La chèvre de M. Seguin 6

Un matin, comme il achevait de la traire, la chèvre se retourna et lui dit dans son patois :
« Écoutez, monsieur Seguin, je me languis chez vous. Laissez-moi aller dans la montagne.
– Ah ! mon Dieu !… Elle aussi ! » cria M. Seguin stupéfait, et du coup, il laissa tomber son écuelle,… puis, s’asseyant dans l’herbe, à côté de sa chèvre :
« Comment, Blanquette, tu veux me quitter ? »
Blanquette répondit :
« Oui, monsieur Seguin.
– Est-ce que l’herbe te manque ici ?
– Oh ! non, monsieur Seguin.
– Tu es peut-être attachée de trop court ; veux-tu que j’allonge la corde ?
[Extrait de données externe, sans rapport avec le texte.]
Lemma attempt_key_issue srv e h s body :
  (attempt srv e h s body).1.2 ≠ [] → issue_key (attempt_key srv h).
Proof using Type.
  unfold attempt, handleCommentCreate, with_principal, attempt_key, issue_key.
  destruct (AuthenticateAgent h (cfg srv)) as [[agent id]|]; [eauto|done].
Qed.

(** A comment made before keeps an attempt from making another. *)
Lemma not_made_again srv e h w app inst b :
  once w → (∀ n k c, Atoi issueNumber = Some n → (k, c) ∈ w_made w → lists_comment (e_comments e app repo inst n) c) →
  may_create srv e h (w_state w) app inst b → attempt_key srv h ∉ map fst (w_made w).
Proof using Type.
  intros Hon Hlist Hmay ([k c] & Ek & Hin)%list_elem_of_fmap. cbn in Ek. unfold may_create in Hmay. rewrite Ek in Hmay.
  destruct (on_made w Hon _ _ Hin) as (_ & rec & Hrec & Hpend).
  destruct Hmay as [Hn|(rec' & n & comments & Hrec' & Hp & Hb & Hn & Hl & Hr)]; simpl in *; [congruence|].
  assert (rec' = rec) as -> by congruence. specialize (Hpend Hp).
  pose proof (listing_complete _ _ _ Hl (Hlist n k c Hn Hin)) as Hc. unfold reconcilePendingComment in Hr.
  destruct (find_comment _ _ _ _ _) as [[f|]|] eqn:Ef; [done| |done].
  pose proof (find_comment_none _ _ _ _ Ef Hc) as Hm. rewrite <- Hb in Hm.
  rewrite (comment_of_matches _ _ _ Hpend) in Hm. done.
Qed.

Lemma step_once w w' : step w w' → once w → once w'.
Proof using Type.
  intros Hstep Hon. destruct Hstep as [srv e h body made w Hps Hnow Hlist Hmade|s w Hkeep].
  2: { destruct Hon as [Hd Hm Ht]. split; cbn; [done| |].
       - intros k c Hin. destruct (Hm k c Hin) as [[id [key ->]] Hrec]. split; [by exists id, key|]. by rewrite Hkeep.
       - intros k rec [id [key ->]]. rewrite Hkeep. apply Ht. by exists id, key. }
  pose proof (comment_effect srv e h (w_state w) body Hps) as Hef. fold (attempt srv e h (w_state w) body) in Hef.
  set (o := attempt srv e h (w_state w) body) in *.
  assert (∀ k rec, issue_key k → records o.1.1 !! k = Some rec → Pending rec = true → CreatedAt rec ≤ e_now e) as Htime.
  { intros k rec Hk Hrec Hp. destruct (decide (k = attempt_key srv h)) as [->|Hne].
    - destruct (ef_time _ _ _ _ _ Hef rec Hrec Hp) as [H|H]; [|lia]. pose proof (on_time w Hon _ _ Hk H Hp). lia.
    - rewrite (ef_other _ _ _ _ _ Hef k Hne) in Hrec. pose proof (on_time w Hon _ _ Hk Hrec Hp). lia. }
  assert (∀ k c, (k, c) ∈ w_made w → issue_key k ∧ ∃ rec, records o.1.1 !! k = Some rec ∧
            (Pending rec = true → comment_of (SemanticBody rec) (CreatedAt rec) c)) as Hold.
  { intros k c Hin. destruct (on_made w Hon k c Hin) as (Hk & rec & Hrec & Hp). split; [done|].
    destruct (decide (k = attempt_key srv h)) as [->|Hne].
    - destruct (ef_kept _ _ _ _ _ Hef rec Hrec) as (rec' & Hrec' & Hp'). exists rec'. split; [done|].
      intros Hpend. assert (rec' = rec) as -> by auto. auto.
    - exists rec. by rewrite (ef_other _ _ _ _ _ Hef k Hne). }
  assert (made_by srv h o made = [] ∨ ∃ app inst b c rec, made_by srv h o made = [(attempt_key srv h, c)] ∧
            may_create srv e h (w_state w) app inst b ∧ records o.1.1 !! attempt_key srv h = Some rec ∧
            (Pending rec = true → SemanticBody rec = b) ∧ comment_of b (e_now e) c ∧ issue_key (attempt_key srv h)) as Hnew.
  { unfold made_by. destruct (ef_sent _ _ _ _ _ Hef) as [->|(app & inst & b & rec & Hs & Hm & Hrec & Hb)]; [by left|].
    destruct made as [c|]; [|left; by destruct (o.1.2)]. right. exists app, inst, b, c, rec. rewrite Hs.
    split_and!; try done; [by eapply Hmade|]. apply (attempt_key_issue srv e h (w_state w) body). fold o. by rewrite Hs. }
  split; cbn [w_made w_state w_now].
  - rewrite map_app. destruct Hnew as [->|(app & inst & b & c & rec & -> & Hm & _)]; [rewrite app_nil_r; apply (on_nodup w Hon)|].
    apply NoDup_app. split_and!; [apply (on_nodup w Hon)| |apply NoDup_singleton].
    intros k Hk ->%list_elem_of_singleton. revert Hk. eapply not_made_again; [done| |done]. intros n k c'. apply Hlist.
  - intros k c [Hin|Hin]%elem_of_app; [by apply Hold|].
    destruct Hnew as [E|(app & inst & b & c' & rec & E & _ & Hrec & Hb & Hc & Hk)]; rewrite E in Hin; [by apply elem_of_nil in Hin|].
    apply list_elem_of_singleton in Hin as [= -> ->]. split; [done|]. exists rec. split; [done|]. intros Hp.
    rewrite (Hb Hp). eapply comment_of_earlier; [done|]. by apply (Htime _ _ Hk Hrec Hp).
  - exact Htime.
Qed.

Definition opened (now : time) : world := {| w_state := fresh; w_made := []; w_now := now |}.

Lemma reachable_once now w : rtc step (opened now) w → once w.
Proof using Type.
  assert (once (opened now)) as H0 by (split; cbn; [constructor|by intros k c ?%elem_of_nil|done]).
  intros H. induction H as [w|w w1 w2 Hs _ IH] in H0 |- *; [done|]. apply IH. by eapply step_once.
Qed.
End Comments.

(** ** Properties *)

(** C4: where idempotency.state_path is set (it has no default, and without it
    every retry comments again), for every issue, whatever agents attempt to
    comment under whatever keys, and however attempts are interrupted (before the
    call, after it, before the response is stored) and retried, no two comments
    are made under one key.  What else writes the broker's files meanwhile is
    arbitrary but for the records under this issue's comment keys, which only
    attempts to comment on it change.  Attempts do not overlap (issueCommentMutationMu is held
    from the reservation of the key to the answer), and GitHub lists the comments
    it made, whole pages first, with their authors and times within two minutes
    of the broker's clock. *)
Theorem comment_created_once re_compile sha256_hex parse_time {K} (hmac_hex : K → string → string) effectTokens
    repo issueNumber now w :
  rtc (step re_compile sha256_hex parse_time hmac_hex effectTokens repo issueNumber) (opened now) w →
  NoDup (map fst (w_made w)).
Proof. intros H. by eapply on_nodup, reachable_once. Qed.

(** A comment whose creation GitHub accepts while its answer is lost, and the retry. *)
Definition made_comment : IssueComment :=
  {| ic_ID := 11; ic_Body := "text"; ic_Author := "bot"; ic_URL := ""; ic_HTMLURL := ""; ic_CreatedAt := "t";
     ic_UpdatedAt := "" |}.
Definition sample_clock (s : string) : option time := if (s =? "t")%string then Some second else None.
Definition with_github (mutate : mutation → option reply_body) (listed : list IssueComment) : request_env :=
  let e := quiet_env "op_1" in
  {| e_op := e_op e; e_now := second; e_gh := e_gh e; e_mutate := mutate;
     e_comments := λ _ _ _ _ page, Some (if (page =? 1)%nat then listed else []);
     e_verify := e_verify e; e_get_pull := e_get_pull e; e_list := e_list e; e_budget := None; e_load := None;
     e_reserve := None; e_store := None; e_lookup := None; e_record := None |}.
Definition lost : request_env := with_github (λ _, None) [].
Definition retried : request_env := with_github willing [made_comment].

Notation tries e s :=
  (attempt agent_prefix no_hash sample_clock (λ (_ : unit) t, t) [] "o/r" "7" plain e (headers_of "a1" "s1" "k") s
     (as_comment (comment_body "text"))).

Definition after_loss : world :=
  {| w_state := (tries lost fresh).1.1; w_now := second;
     w_made := [] ++ made_by no_hash "o/r" "7" plain (headers_of "a1" "s1" "k") (tries lost fresh) (Some made_comment) |}.
Definition after_retry : world :=
  {| w_state := (tries retried (w_state after_loss)).1.1; w_now := second;
     w_made := w_made after_loss ++ made_by no_hash "o/r" "7" plain (headers_of "a1" "s1" "k")
                 (tries retried (w_state after_loss)) (Some made_comment) |}.

(** The retry finds the comment and answers with it. *)
Lemma retry_reconciles :
  (tries lost fresh).1.2 = [CreateIssueComment "default" "o/r" "7" 42 "text"] ∧
  (tries lost fresh).2 = say 502 (Refused "github_error") ∧
  (tries retried (w_state after_loss)).1.2 = [] ∧
  (tries retried (w_state after_loss)).2 = say 201 (Done (RResult (comment_result made_comment))).
Proof. by vm_compute. Qed.

Lemma comment_created_once_witness :
  length (w_made after_retry) = 1%nat ∧ NoDup (map fst (w_made after_retry)).
Proof.
  split; [by vm_compute|].
  apply (@comment_created_once agent_prefix no_hash sample_clock unit (λ _ t, t) [] "o/r" "7" second after_retry).
  destruct retry_reconciles as (E1 & _ & E2 & _).
  eapply rtc_l; [|eapply rtc_l; [|apply rtc_refl]].
  - apply (attempted agent_prefix no_hash sample_clock (λ (_ : unit) t, t) [] "o/r" "7" plain lost
      (headers_of "a1" "s1" "k") (as_comment (comment_body "text")) (Some made_comment) (opened second)).
    + reflexivity.
    + reflexivity.
    + intros app inst n k c _ Hin. destruct (not_elem_of_nil _ Hin).
    + cbn [w_state opened]. rewrite E1. intros app inst b c [= <- <- <-] [= <-]. split_and!; [done..|].
      exists second. split; [done|by vm_compute].
  - apply (attempted agent_prefix no_hash sample_clock (λ (_ : unit) t, t) [] "o/r" "7" plain retried
      (headers_of "a1" "s1" "k") (as_comment (comment_body "text")) (Some made_comment) after_loss).
    + reflexivity.
    + reflexivity.
    + intros app inst n k c _ Hin. exists 1%nat. split; [done|]. split; [intros j batch ?; lia|].
      intros batch [= <-]. apply list_elem_of_singleton.
      assert (map snd (w_made after_loss) = [made_comment]) as Em.
      { unfold after_loss, made_by. cbn [w_made]. rewrite E1. reflexivity. }
      assert (c ∈ map snd (w_made after_loss)) as Hc.
      { apply list_elem_of_fmap. exists (k, c). split; [reflexivity|exact Hin]. }
      rewrite Em in Hc. by apply list_elem_of_singleton in Hc.
    + rewrite E2. done.
Defined.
– Ce n’est pas la peine, monsieur Seguin.
– Alors, qu’est-ce qu’il te faut ? Qu’est-ce que tu veux ?
– Je veux aller dans la montagne, monsieur Seguin.
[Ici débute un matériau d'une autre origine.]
(** [json_spec] is json.Marshal of a specification. *)
Definition runtimeSpecDigest (sha256_hex : string → string) (json_spec : RuntimeSpec → string)
    (spec : RuntimeSpec) : string :=
  "v1:" +:+ sha256_hex (json_spec (with_labels spec (delete launch_spec_label (sp_Labels spec)))).

(** ** The capability of a run *)

Definition mintsCapability (tmpl : Template) : bool :=
  negb (AgentType tmpl =? "")%string && bool_decide (is_Some (tmpl_Capability tmpl)).

Inductive derive_error :=
| DNoAgentType | DNoPolicy | DNoRunID | DNoWorkItem | DWorkItemIsRun | DNoDeadline | DClaims (e : cap_error).

Definition deriveCapabilityClaims (tmpl : Template) (i : RunIdentity) : result derive_error Claims :=
  fail_if (AgentType tmpl =? "")%string with DNoAgentType ;;
  match tmpl_Capability tmpl with
  | None => Err DNoPolicy
  | Some pol =>
    fail_if (RunID i =? "")%string with DNoRunID ;;
    fail_if (trim_space (WorkItemID i) =? "")%string with DNoWorkItem ;;
    fail_if (WorkItemID i =? RunID i)%string with DWorkItemIsRun ;;
    fail_if is_zero (Deadline i) with DNoDeadline ;;
    match NewClaims {| in_AgentType := AgentType tmpl; in_Mode := Mode pol; in_RunID := RunID i;
                       in_WorkItemID := WorkItemID i;
                       in_AllowedModels := if ModelAccess pol then pol_AllowedModels pol else [];
                       in_CallBudget := CallBudget pol; in_TokenBudget := TokenBudget pol;
                       in_Expiry := Deadline i |} with
    | Ok c => Ok c
    | Err e => Err (DClaims e)
    end
  end.

(** ** What selection admits *)

Lemma contains_elem items want : contains items want = true ↔ want ∈ items.
Proof.
  induction items as [|item items IH]; cbn; [split; [done|by intros ?%elem_of_nil]|].
  rewrite elem_of_cons. destruct (String.eqb_spec item want) as [->|Hn]; [tauto|].
  rewrite IH. split; [auto|intros [?|?]; congruence || done].
Qed.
– Mais, malheureuse, tu ne sais pas qu’il y a le loup dans la montagne… Que feras-tu quand il viendra ?…
– Je lui donnerai des coups de cornes, monsieur Seguin.
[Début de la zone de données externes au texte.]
(** Resolution against its declarations, without an order. *)
Lemma resolve_ok_iff parameters codex submitted out :
  resolveProfileParameters parameters codex submitted = Ok out ↔
  declared_only parameters submitted ∧ declared_only parameters out ∧
  (∀ name decl, parameters !! name = Some decl → resolved_one submitted out name decl) ∧ together codex out.
Proof using Type.
  unfold resolveProfileParameters. rewrite fail_if_ok.
  assert (first_unknown parameters (map fst (map_to_list submitted)) = None ↔ declared_only parameters submitted) as Hunk.
  { rewrite first_unknown_none. split.
    - intros H name [v Hv]. apply H, list_elem_of_fmap. exists (name, v). split; [done|]. by apply elem_of_map_to_list.
    - intros H name ([k v] & -> & Hin)%list_elem_of_fmap. apply elem_of_map_to_list in Hin. apply H. by exists v. }
  destruct (first_unknown _ _) as [name|].
  { split; [by intros [_ ?]|]. intros [H _]. apply Hunk in H. done. }
  assert (declared_only parameters submitted) as Hsub by by apply Hunk.
  destruct (bool_decide_reflect (parameters = ∅)) as [->|Hne].
  - pose proof (declared_only_empty _ Hsub) as ->. split.
    + intros [_ [= <-]]. split_and!; [done..| |].
      * intros name decl E. by rewrite lookup_empty in E.
      * intros _. rewrite !lookup_empty. done.
    + intros (_ & H & _). pose proof (declared_only_empty _ H) as ->. done.
  - rewrite andb_false_r. rewrite bind_ok_iff.
    assert (∀ o, resolve_declared (map_to_list parameters) submitted ∅ = Ok o ↔
      (∀ name decl, parameters !! name = Some decl → resolved_one submitted o name decl) ∧ declared_only parameters o) as Hres.
    { intros o. rewrite resolve_declared_ok; [|apply NoDup_fst_map_to_list|intros; apply lookup_empty].
      setoid_rewrite elem_of_map_to_list. apply and_iff_compat_l. split.
      - intros H name Hn. destruct (decide (is_Some (parameters !! name))) as [|E]; [done|]. exfalso.
        assert (o !! name = None) as En; [|rewrite En in Hn; by destruct Hn].
        rewrite H; [apply lookup_empty|]. intros ([k d] & -> & Hin)%list_elem_of_fmap.
        apply elem_of_map_to_list in Hin. apply E. by exists d.
      - intros H name Hn. rewrite lookup_empty. apply eq_None_not_Some. intros Hs. destruct Hn, (H name Hs) as [decl Hd].
        apply list_elem_of_fmap. exists (name, decl). split; [done|]. by apply elem_of_map_to_list. }
    assert (∀ o, (if codex && xorb (bool_decide (is_Some (o !! "repair_pr_number"))) (bool_decide (is_Some (o !! "expected_head_sha")))
                  then Err PTogether else Ok o : result param_error _) = Ok out ↔ o = out ∧ together codex o) as Htog.
    { intros o. unfold together. destruct codex; cbn [andb]; [|split; [by intros [= ->]|by intros [-> _]]].
      destruct (bool_decide_reflect (is_Some (o !! "repair_pr_number"))),
        (bool_decide_reflect (is_Some (o !! "expected_head_sha"))); cbn [xorb];
        (split; [first [done|intros [= ->]; split; [done|tauto]]|intros [-> H]; first [done|specialize (H eq_refl); tauto]]). }
    split.
    + intros [_ (o & [Hone Hdec]%Hres & [-> Ht]%Htog)]. by split_and!.
    + intros (_ & Hdec & Hone & Ht). split; [done|]. exists out. split; [by apply Hres|by apply Htog].
Qed.
End Parameters.

(** ** Properties *)

(** C34: whatever is submitted, the resolved parameters are of their declared types
    and within their bounds and patterns; every required one is there and nothing
    undeclared is; each is the normal form of the submitted value, or of the
    default where nothing was submitted; and the outcome does not depend on the
    order in which the declarations are visited. *)
Theorem parameters_typed re_compile parameters codex submitted out :
  resolveProfileParameters re_compile parameters codex submitted = Ok out →
  (∀ name v, out !! name = Some v → ∃ decl, parameters !! name = Some decl ∧ has_type re_compile decl v ∧
     normalizeParameterValue re_compile decl (effective submitted name decl) = Ok v) ∧
  (∀ name decl, parameters !! name = Some decl → Required decl = true → is_Some (out !! name)) ∧
  declared_only parameters submitted ∧
  (∀ decls, NoDup (map fst decls) → list_to_map decls = parameters →
     resolve_declared re_compile decls submitted ∅ = Ok out).
Proof.
  intros (Hs & Ho & Hone & _)%resolve_ok_iff. split_and!; [| |done|].
  - intros name v Hv. destruct (Ho name) as [decl Hd]; [by exists v|]. specialize (Hone name decl Hd).
    exists decl. unfold resolved_one in Hone. destruct (effective submitted name decl) eqn:Ee; [destruct Hone; congruence|..].
    all: destruct Hone as (w & Hn & Hout); assert (w = v) as -> by congruence; split_and!; try done; by eapply normalize_spec.
  - intros name decl Hd Hr. specialize (Hone name decl Hd). unfold resolved_one in Hone.
    destruct (effective submitted name decl); [destruct Hone; congruence|..]; destruct Hone as (w & _ & ->); by eexists.
  - intros decls Hnd Heq. apply resolve_declared_ok; [done|intros; apply lookup_empty|]. split.
    + intros name decl Hin. apply Hone. rewrite <- Heq. by apply elem_of_list_to_map_1.
    + intros name Hn. rewrite lookup_empty. apply eq_None_not_Some. intros Hsome. destruct (Ho name Hsome) as [decl Hd].
      rewrite <- Heq in Hd. apply elem_of_list_to_map_2 in Hd. apply Hn, list_elem_of_fmap. by exists (name, decl).
Qed.

Definition issue_parameter : ParameterDeclaration :=
  {| Type_ := "integer"; Required := true; Default := VNull; Min := Some 1; Max := None; MaxLength := 0; MaxItems := 0;
     Pattern := "" |}.
Definition labels_parameter : ParameterDeclaration :=
  {| Type_ := "string_list"; Required := false; Default := VList [VString "bug"]; Min := None; Max := None;
     MaxLength := 8; MaxItems := 2; Pattern := "" |}.
Definition sample_parameters : gmap string ParameterDeclaration :=
  {["issue_number" := issue_parameter; "labels" := labels_parameter]}.

(** JSON numbers are floats; an explicit null keeps the default away. *)
Example resolve_ex :
  resolveProfileParameters (λ _, None) sample_parameters false {["issue_number" := VFloat (Some 12)]} =
    Ok {["issue_number" := VInt 12; "labels" := VStrings ["bug"]]} ∧
  resolveProfileParameters (λ _, None) sample_parameters false
    {["issue_number" := VFloat (Some 12); "labels" := VNull]} = Ok {["issue_number" := VInt 12]} ∧
  resolveProfileParameters (λ _, None) sample_parameters false {["issue_number" := VFloat None]} = Err PNotInteger ∧
  resolveProfileParameters (λ _, None) sample_parameters false ∅ = Err (PMissing "issue_number").
Proof. split_and!; vm_compute; reflexivity. Qed.

Lemma parameters_typed_witness :
  ∃ decl, sample_parameters !! "issue_number" = Some decl ∧ has_type (λ _, None) decl (VInt 12) ∧
    normalizeParameterValue (λ _, None) decl (effective {["issue_number" := VFloat (Some 12)]} "issue_number" decl) = Ok (VInt 12).
Proof.
  apply (proj1 (parameters_typed (λ _, None) sample_parameters false {["issue_number" := VFloat (Some 12)]}
    {["issue_number" := VInt 12; "labels" := VStrings ["bug"]]} (proj1 resolve_ex))).
  reflexivity.
Defined.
– Le loup se moque bien de tes cornes. Il m’a mangé des biques autrement encornées que toi… Tu sais bien, la pauvre vieille Renaude qui était ici l’an dernier ? une maîtresse chèvre, forte et méchante comme un bouc. Elle s’est battue avec le loup toute la nuit… puis le matin le loup l’a mangée.
– Pécaïré ! pauvre Renaude !… Ça ne fait rien, monsieur Seguin, laissez- moi aller dans la montagne.